In the material below, find the line containing "mk_mgr (<[key := a]>" and the line containing "[NCCLPreMulSumSupplement(factor)]. *)", then reproduce exactly both of them and every line between, and nothing else.

**Records for this exercise**
<<<<

(** C9. Let [flush_streams_if_required] visit the streams [done_], all of
    them written successfully, and then [failing], whose [write_batch]
    raises.  The call raises that error at once: the tracker is left as
    the writes of [done_] left it, but for the target, which is as that one
    failed attempt left it (no second attempt was made, and no later
    stream was written).  The buffer and the flush watermark of [failing]
    are as before the call, the flush watermark of each stream of [done_]
    is at its add watermark, and the queue, the output and
    [last_emitted_state] are untouched. *)
Theorem write_failure_aborts_flush st force order done_ failing rest b tgt :
  let st1 := exec (for_each done_ _write_batch_and_update_watermarks) st in
  let st' := exec (flush_streams_if_required force order) st in
  iter_set order (streams_to_flush force st) = done_ ++ failing :: rest →
  result (for_each done_ _write_batch_and_update_watermarks) st = Returned tt →
  streams st1 !! failing = Some b →
  write_batch (target st1) b = (false, tgt) →
  result (flush_streams_if_required force order) st = Raised WriteBatchError
  ∧ st' = set_target tgt st1
  ∧ target st' = tgt
  ∧ streams st' !! failing = streams st !! failing
  ∧ stream_flush_watermarks st' !! failing
    = stream_flush_watermarks st !! failing
  ∧ (∀ s, s ∈ done_ →
       stream_flush_watermarks st' !! s = Some (add_watermark st s))
  ∧ state_queue st' = state_queue st
  ∧ stdout st' = stdout st
  ∧ last_emitted_state st' = last_emitted_state st.
Proof.
  intros st1 st' Hxs Hdone Hb Hw.
  pose proof (NoDup_iter_set order (streams_to_flush force st)) as Hnd.
  rewrite Hxs in Hnd. apply NoDup_app in Hnd as (Hnd & Hdisj & Hnd2).
  assert (failing ∉ done_) as Hfail.
  { intros Hin. apply (Hdisj _ Hin). apply list_elem_of_here. }
  destruct (write_refused failing st1 b tgt Hb Hw) as [Hraise Hst].
  assert (flush_streams_if_required force order st
          = (Raised WriteBatchError, set_target tgt st1)) as Heq.
  { unfold flush_streams_if_required.
    change ((for_each (iter_set order (streams_to_flush force st))
               _write_batch_and_update_watermarks ;;
             _emit_safe_queued_states (force_after_guard force st)) st
            = (Raised WriteBatchError, set_target tgt st1)).
    rewrite Hxs. unfold mbind, M_bind, bind.
    rewrite (for_each_app _ _ _ _ Hdone). fold st1. simpl.
    unfold mbind, M_bind, bind.
    unfold result in Hraise. unfold exec in Hst.
    destruct (_write_batch_and_update_watermarks failing st1) as [r st2].
    simpl in *. by subst. }
  pose proof (for_each_write_returned done_ st Hnd Hdone)
    as (_ & _ & Hq & _ & Hl & Ho & Hin & Hout). simpl in *.
  fold st1 in Hq, Hl, Ho, Hin, Hout.
  assert (st' = set_target tgt st1) as ->
    by (subst st'; unfold exec; by rewrite Heq).
  split; [unfold result; by rewrite Heq|]. split; [done|]. simpl.
  split; [done|]. split; [by apply Hout|].
  split; [by apply Hout|]. split; [|done].
  intros s Hs. by apply Hin.
Qed.

End Properties.

(** ** The properties on concrete runs *)

Import Example.

Ltac by_compute := apply (bool_decide_unpack _); vm_compute; exact I.

(** C1 on a run: the state queued after two records of [cats] is popped once [cats] is flushed, and both records are covered. *)
Lemma no_premature_emission_witness :
  let st := run covered_run (tracker0 1000000) in
  Entry state_1 2 ∈ popped_entries false st
  ∧ ("cats", 2) ∈ records covered_run (tracker0 1000000)
  ∧ 2 ≤ watermark (Entry state_1 2)
  ∧ ∃ f, stream_flush_watermarks st !! "cats" = Some f ∧ 2 ≤ f.
Proof.
  assert (Entry state_1 2 ∈ popped_entries false (run covered_run (tracker0 1000000)))
    as H1 by (vm_compute; constructor).
  assert (("cats", 2) ∈ records covered_run (tracker0 1000000)) as H2
    by (vm_compute; repeat constructor).
  assert (2 ≤ watermark (Entry state_1 2)) as H3 by (simpl; lia).
  split; [exact H1|]. split; [exact H2|]. split; [exact H3|].
  exact (no_premature_emission no_batches true 1000000 covered_run
           (Entry state_1 2) "cats" 2 H1 H2 H3).
Defined.

(** C2 on a run: with [cats] flushed at 3, [dogs] at 2 and [birds] never fed, the threshold is 2, the flush watermark of [dogs]; the flush watermark of [birds] does not count. *)
Lemma safe_threshold_is_min_over_active_witness :
  let st := run three_streams_run (tracker0 1000000) in
  active st ≠ ∅
  ∧ "birds" ∈ dom (streams st) ∧ ("birds" ∉ streams_added_to st)
  ∧ _safe_flush_threshold st = 2
  ∧ (∃ s, s ∈ active st
          ∧ stream_flush_watermarks st !! s = Some (_safe_flush_threshold st))
  ∧ _safe_flush_threshold
      (set_stream_flush_watermarks
         (<["birds" := 7]> (stream_flush_watermarks st)) st)
    = _safe_flush_threshold st.
Proof.
  intros st.
  assert (active st ≠ ∅) as H1 by by_compute.
  assert ("birds" ∈ dom (streams st)) as H2 by by_compute.
  assert ("birds" ∉ streams_added_to st) as H3 by by_compute.
  destruct (safe_threshold_is_min_over_active no_batches true 1000000 three_streams_run)
    as (_ & _ & _ & Hmin & Hout).
  split; [exact H1|]. split; [exact H2|]. split; [exact H3|].
  split; [reflexivity|]. split; [exact (Hmin H1)|exact (Hout "birds" 7 H2 H3)].
Defined.
(** [get_attr]: the assertion rejects the key [-1] ([None]); otherwise
    [data_[key]] makes a default entry for a key that has none, and a
    reference to the entry is returned: the result is the attribute
    the reference gives and the manager afterwards. *)
Definition get_attr (key : Z) (m : primitive_attr_mgr_t)
    : option (primitive_attr * primitive_attr_mgr_t) :=
  if decide (key = -1) then None
  else
    match data_ m !! key with
    | Some a => Some (a, m)
    | None =>
        Some (default_attr,
              mk_mgr (<[key := default_attr]> (data_ m)) (counter m))
    end.

(** A write through the reference that [get_attr key] returned. *)
Definition write_attr (key : Z) (a : primitive_attr)
    (m : primitive_attr_mgr_t) : primitive_attr_mgr_t :=
  mk_mgr (<[key := a]> (data_ m)) (counter m).

(** *** Vocabulary of the properties *)

(** Every key in use was handed out by [init_attr]. *)
Definition keys_below (m : primitive_attr_mgr_t) : Prop :=
  0 ≤ counter m
  ∧ ∀ k, k ∈ dom (data_ m) → 0 ≤ k < counter m.

End WithAttr.

End PrimitiveAttrMgr.

(** ** The reduce ops of c10d ([torch/csrc/distributed/c10d/Types.hpp]) *)

Module ReduceOps.

Inductive Kind : Type :=
  | SUM | AVG | PRODUCT | MIN | MAX | BAND | BOR | BXOR | PREMUL_SUM
  | UNUSED.

#[global] Instance Kind_eq_dec : EqDecision Kind.
Proof. solve_decision. Defined.

(** The [uint8_t] value of the enumerator. *)
Definition kind_value (k : Kind) : N :=
  match k with
  | SUM => 0 | AVG => 1 | PRODUCT => 2 | MIN => 3 | MAX => 4
  | BAND => 5 | BOR => 6 | BXOR => 7 | PREMUL_SUM => 8 | UNUSED => 9
  end%N.

Section WithSupplement.

(** The objects derived from [_SupplementBase]; a
    [std::shared_ptr<_SupplementBase>] is such an object or null. *)
Variable supplement : Type.

Record ReduceOp : Type := mk_ReduceOp {
  op_ : Kind;
  supplement_ : option supplement;
}.

(** [ReduceOp()], with the default member initializers. *)
Definition ReduceOp_default : ReduceOp := mk_ReduceOp SUM None.

(** [ReduceOp(Kind op)]; a failing [TORCH_INTERNAL_ASSERT] throws, and
    no object is built ([None]). *)
Definition ReduceOp_of_kind (op : Kind) : option ReduceOp :=
  if decide (op = PREMUL_SUM) then None else Some (mk_ReduceOp op None).

(** [ReduceOp(Kind op, std::shared_ptr<_SupplementBase>
    optional_supplement)] *)
Definition ReduceOp_with_supplement (op : Kind)
    (optional_supplement : option supplement) : option ReduceOp :=
  match optional_supplement with
  | Some _ => Some (mk_ReduceOp op None)
  | None =>
      if decide (op = PREMUL_SUM)
      then Some (mk_ReduceOp PREMUL_SUM optional_supplement)
      else None
  end.

(** [makeNCCLPreMulSum(factor)]; [s] is the new
    [NCCLPreMulSumSupplement(factor)]. *)
Definition makeNCCLPreMulSum (s : supplement) : ReduceOp :=
  mk_ReduceOp PREMUL_SUM (Some s).

(** [operator Kind()] *)
Definition to_Kind (r : ReduceOp) : Kind := op_ r.

(** [operator==(const std::uint8_t other)] *)
Definition eq_uint8 (r : ReduceOp) (other : N) : option bool :=
  if (other <? 9)%N then Some (N.eqb other (kind_value (op_ r)))
  else None.

End WithSupplement.

End ReduceOps.

(** ** The type-erased value [any_t] ([utils/compatible.hpp]) *)

Module Any.

Section WithValues.

(** The [std::type_info] of the stored types, of which only equality is
    used, and the stored values. *)
Context {type_id : Type} `{!EqDecision type_id}.
Variable value : Type.

(** The addresses of the [vtable_t<T>] objects.  The store, written
    [h], maps the address of an object to its type and its [value_];
    an object lives as long as a shared pointer holds it, and the
    store keeps them all. *)
Definition obj := nat.

(** [avtable_]; [None] is the null pointer. *)
Definition any_t : Type := option obj.

(** [any_t()] *)
Definition any_default : any_t := None.

(** [any_t(T &&v)]: [std::make_shared<vtable_t<value_type>>(v)] makes a
    new object. *)
Definition any_of (T : type_id) (v : value) (h : gmap obj (type_id * value))
    : any_t * gmap obj (type_id * value) :=
  let o := fresh (dom h) in (Some o, <[o := (T, v)]> h).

>>>>

**Response area**
  mk_mgr (<[key := a]> (data_ m)) (counter m).

(** *** Vocabulary of the properties *)

(** Every key in use was handed out by [init_attr]. *)
Definition keys_below (m : primitive_attr_mgr_t) : Prop :=
  0 ≤ counter m
  ∧ ∀ k, k ∈ dom (data_ m) → 0 ≤ k < counter m.

End WithAttr.

End PrimitiveAttrMgr.

(** ** The reduce ops of c10d ([torch/csrc/distributed/c10d/Types.hpp]) *)

Module ReduceOps.

Inductive Kind : Type :=
  | SUM | AVG | PRODUCT | MIN | MAX | BAND | BOR | BXOR | PREMUL_SUM
  | UNUSED.

#[global] Instance Kind_eq_dec : EqDecision Kind.
Proof. solve_decision. Defined.

(** The [uint8_t] value of the enumerator. *)
Definition kind_value (k : Kind) : N :=
  match k with
  | SUM => 0 | AVG => 1 | PRODUCT => 2 | MIN => 3 | MAX => 4
  | BAND => 5 | BOR => 6 | BXOR => 7 | PREMUL_SUM => 8 | UNUSED => 9
  end%N.

Section WithSupplement.

(** The objects derived from [_SupplementBase]; a
    [std::shared_ptr<_SupplementBase>] is such an object or null. *)
Variable supplement : Type.

Record ReduceOp : Type := mk_ReduceOp {
  op_ : Kind;
  supplement_ : option supplement;
}.

(** [ReduceOp()], with the default member initializers. *)
Definition ReduceOp_default : ReduceOp := mk_ReduceOp SUM None.

(** [ReduceOp(Kind op)]; a failing [TORCH_INTERNAL_ASSERT] throws, and
    no object is built ([None]). *)
Definition ReduceOp_of_kind (op : Kind) : option ReduceOp :=
  if decide (op = PREMUL_SUM) then None else Some (mk_ReduceOp op None).

(** [ReduceOp(Kind op, std::shared_ptr<_SupplementBase>
    optional_supplement)] *)
Definition ReduceOp_with_supplement (op : Kind)
    (optional_supplement : option supplement) : option ReduceOp :=
  match optional_supplement with
  | Some _ => Some (mk_ReduceOp op None)
  | None =>
      if decide (op = PREMUL_SUM)
      then Some (mk_ReduceOp PREMUL_SUM optional_supplement)
      else None
  end.

(** [makeNCCLPreMulSum(factor)]; [s] is the new
    [NCCLPreMulSumSupplement(factor)]. *)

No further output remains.